A Girl's Folly (1917)
William A Brady in association with WORLD PICTURES presents
ROBERT WARWICK and DORIS KENYON in
"A Girl's Folly"
Directed by Maurice Tourneur
Produced by Paragon Films Inc.
Savoy Theatre Aug. 17
One man who is seen on the screen in "A Girl's Folly" has been working in motion picture studios for the past ten years and yet this is the first time he ever acted in a play before the camera. He is one of the very efficient carpenters appearing in several of the studio scenes in this production.
The director who acts before the camera in "A Girl's Folly" is the man who really directed this picture. He is Maurice Tourneur.
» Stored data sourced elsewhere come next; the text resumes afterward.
(** ** HTTP messages *)

Record Request : Type := mkRequest {
  url : string;
  method : string;
  headers : list (string * string);
  body : option string
}.

(** A response as [fetch] resolves it: the status line and the body text. *)
Record Response : Type := mkResponse {
  status : SafeInteger;
  statusText : string;
  bodyText : string
}.

(** [response.ok]: the status is in the range 200-299. *)
Definition ok (r : Response) : bool :=
  (200 <=? status r) && (status r <=? 299).

(** ** The platform *)

(** What the code calls but does not define.  [server] is the far end of
    [fetch]: the response to a request, or [None] when the exchange breaks
    down.  [JSON_stringify] and [JSON_parse] are the platform's JSON
    routines: serialising yields [None] on a value it throws on (one that
    holds a BigInt), parsing yields [None] on a text that is not JSON. *)
Record Platform : Type := mkPlatform {
  server : Request -> option Response;
  JSON_stringify : JsValue -> option string;
  JSON_parse : string -> option JsValue
}.

(** ** The client instance and the world a call runs in *)

(** [private readonly baseUrl: string; private readonly token: string;] *)
Record PaperlessClient : Type := mkClient {
  baseUrl : string;
  token : string
}.

(** [constructor(baseUrl, token)] stores its two arguments. *)
Definition constructor (baseUrl0 token0 : string) : PaperlessClient :=
  {| baseUrl := baseUrl0; token := token0 |}.

(** Platform calls a computation makes, in order. *)
Inductive Event : Type :=
| EvFetch (req : Request)
| EvJson (resp : Response).

Record World : Type := mkWorld {
  this : PaperlessClient;
  log : list Event
}.

Definition start (c : PaperlessClient) : World :=
  {| this := c; log := [] |}.

(** ** The monad of asynchronous computations *)

Inductive Settled (A : Type) : Type :=
| Fulfilled (a : A)
| Rejected (e : JsError).
Arguments Fulfilled {A} a.
Arguments Rejected {A} e.

Definition Async (A : Type) : Type := Platform -> World -> Settled A * World.

Definition ret {A} (a : A) : Async A := fun _ w => (Fulfilled a, w).

Definition throw {A} (e : JsError) : Async A := fun _ w => (Rejected e, w).

(** [await]: a rejection of the awaited promise rejects the whole call. *)
Definition bind {A B} (m : Async A) (k : A -> Async B) : Async B :=
  fun P w =>
    match m P w with
    | (Fulfilled a, w') => k a P w'
    | (Rejected e, w') => (Rejected e, w')
    end.

Declare Scope async_scope.
Delimit Scope async_scope with async.
Notation "x <- m ;; k" := (bind m (fun x => k))
  (at level 61, m at next level, right associativity) : async_scope.
Notation "m ;; k" := (bind m (fun _ => k))
  (at level 61, right associativity) : async_scope.
Local Open Scope async_scope.

(** Reading a field of [this]. *)
Definition get_this : Async PaperlessClient :=
  fun _ w => (Fulfilled (this w), w).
The World Film stars had the times of their lives while "A Girl's Folly" was being filmed. This is the first time a motion picture of a movie studio has ever been made and the actors enjoyed the novelty as much as the public will enjoy this unusual picture.
"My friends will be interested in knowing that the dressing room in which I appear in "A Girl's Folly" is really the dresing room that I used while making up for this picture and a number of others", said Robert Warwick, who plays the part of a big motion picture star in this production.
In "A Girl's Folly" Miss Doris Kenyon takes a prt of a young girl who runs away to a movie studio. The girl is given a part in a picture and she expects it to be a wonderful production but when it is thrown on the screen at a private showing, it proves to be a flivver.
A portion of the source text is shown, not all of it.